Omicron Masih Tinggi, Eropa Longgarkan Pembatasan Sosial, Bagaimana RI?
February 20, 2022
Add Comment
Meskipun mengalami lonjakan kasus akibat varian Omicron, jumlah kematian dan perawatan di rumah sakit terus menurun sehingga Covid tidak lagi dianggap sebagai ancaman serius.
Berikut negara-negara yang sudah melonggarkan pembatasan sosial:
Denmark
Denmark menjadi negara pertama di Uni Eropa yang mencabut semua pembatasan sosial Covid-19, termasuk kewajiban masker, awal Februari lalu.
Kelab-kelab malam kembali buka, penjualan minuman beralkohol pada malam hari kembali berlangsung, dan aplikasi virus corona tidak lagi diwajibkan untuk memasuki tempat hiburan.
Pencabutan pembatasan sosial dilakukan Denmark meskipun angka kasus di sana masih relatif tinggi. Pemerintah mengatakan virus corona tidak lagi dianggap sebagai "ancaman kritis".
Para pakar mengatakan ini karena tingkat vaksinasi yang tinggi.
Lebih dari 80% populasi berusia di atas lima tahun telah mendapat dua dosis vaksinasi dan lebih dari 60% telah mendapatkan dosis ketiga sebagai booster.
Beberapa pembatasan masih tetap berlaku - misalnya, bagi orang belum divaksinasi yang ingin masuk ke Denmark dari luar zona bebas perjalanan, atau kewajiban mengenakan masker di rumah sakit dan rumah jompo.
Swiss
Swiss baru saja mencabut hampir semua pembatasan sosialnya pada Rabu (16/02) tengah malam.
Pemerintah mengatakan bahwa hanya kewajiban mengenakan masker di transpotasi umum dan fasilitas kesehatan yang tetap berlaku untuk sementara.
"Cahaya di cakrawala sudah sangat tampak," kata Presiden Ignazio Cassis, seperti dikutip kantor berita Reuters. Namun ia menambahkan bahwa pemerintah siap memberlakukan kembali pembatasan jika diperlukan.
Orang yang dites positif masih harus melakukan isolasi mandiri selama lima hari namun kewajiban ini akan berakhir pada akhir Maret.

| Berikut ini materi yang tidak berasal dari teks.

Lemma label_eqb_neq a b : label_eqb a b = false <-> a <> b.
Proof.
  rewrite <- label_eqb_eq. destruct (label_eqb a b); split; congruence.
Qed.

Lemma groupby_keys {A} (l : list (option string * A)) :
  map fst (groupby l) = run_keys (map fst l).
Proof.
  induction l as [|[k x] l IH]; [reflexivity|]. cbn [groupby map fst run_keys].
  rewrite <- IH. destruct (groupby l) as [|[k' g] rest]; [reflexivity|].
  cbn [map fst]. destruct (label_eqb k k'); reflexivity.
Qed.

Lemma combine_keys {A B} (ks : list A) (xs : list B) :
  List.length ks = List.length xs -> map fst (combine ks xs) = ks.
Proof.
  revert xs. induction ks as [|k ks IH]; intros [|x xs]; simpl; try discriminate;
    [reflexivity|]. intros [= H]. rewrite (IH _ H). reflexivity.
Qed.

(** The keys of the runs start with the first label. *)
Lemma run_keys_cons k l : exists rest, run_keys (k :: l) = k :: rest.
Proof.
  cbn [run_keys]. destruct (run_keys l) as [|k' rest]; [eexists; reflexivity|].
  destruct (label_eqb k k'); eexists; reflexivity.
Qed.

Lemma run_keys_step k y l :
  run_keys (k :: y :: l) =
  if label_eqb k y then run_keys (y :: l) else k :: run_keys (y :: l).
Proof.
  destruct (run_keys_cons y l) as (rest & E).
  change (run_keys (k :: y :: l)) with
    (match run_keys (y :: l) with
     | k' :: rest => if label_eqb k k' then k :: rest else k :: k' :: rest
     | [] => [k]
     end).
  rewrite E. destruct (label_eqb k y) eqn:Ek; [|reflexivity].
  apply label_eqb_eq in Ek. subst. reflexivity.
Qed.

Lemma In_run_keys k l : In k (run_keys l) <-> In k l.
Proof.
  induction l as [|x [|y l] IH]; [reflexivity|reflexivity|].
  rewrite run_keys_step. destruct (label_eqb x y) eqn:E.
  - apply label_eqb_eq in E. subst y. rewrite IH. simpl. tauto.
  - cbn [In] in *. rewrite IH. tauto.
Qed.

Lemma run_count_cons_le k x l : run_count k l <= run_count k (x :: l).
Proof.
  unfold run_count. destruct l as [|y l]; [simpl; lia|].
  rewrite run_keys_step. destruct (label_eqb x y); [lia|].
  cbn [filter]. destruct (label_eqb k x); simpl; lia.
Qed.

Lebih dari 90% dari 8,6 juta populasi Swiss sudah memiliki perlindungan dari virus corona, karena sudah pernah terinfeksi atau sudah divaksinasi, kata pemerintah.
Dan meskipun puluhan ribu kasus baru dilaporkan setiap hari, jumlah pasien yang dirawat di rumah sakit karena Covid-19 sudah jauh berkurang.
Swedia
Negara Skandinavia itu mencabut hampir semua pembatasan pandemi pada 9 Februari dan menghentikan sebagian besar tes untuk Covid-19, meski ilmuwan dan pakar epidemiologi di sana mengatakan pemerintah seharusnya "lebih bersabar"
Selama pandemi, pemerintah Swedia terkenal tidak mau memberlakukan lockdown seperti negara-negara lain. Dan pada awal Februari, mereka mengumumkan akan mencabut pembatasan-pembatasan yang tersisa - praktis menyatakan bahwa pandemi Covid-19 sudah berakhir di Swedia.
Bar dan restoran kembali diizinkan buka setelah pukul sebelas malam, tanpa batasan jumlah pengunjung. Batasan pengunjung bagi tempat hiburan juga dicabut, begitu pula kewajiban menunjukkan kartu vaksin.
"Seperti yang kita tahu dengan pandemi ini, saya tidak akan bilang sudah berakhir," kata Menteri Kesehatan Lena Hallengren, seperti dikutip Reuters. "Ia belum berakhir, namun seperti yang kita tahu dalam hal perubahan cepat dan pembatasan, ia sudah berakhir."
Swedia telah memberikan dua dosis vaksinasi kepada 97,9% populasinya.
Namun rumah sakit di Swedia masih menanggung beban, mengingat gelombang kasus baru akibat varian Omicron belum berakhir. Dan karena tes gratis sudah dihentikan, tidak ada yang tahu pasti berapa jumlah kasus di sana.
Britania Raya
Empat negara di Britania Raya (UK) - Inggris, Skotlandia, Wales, dan Irlandia Utara - mencabut pembatasan secara bertahap sejak Januari.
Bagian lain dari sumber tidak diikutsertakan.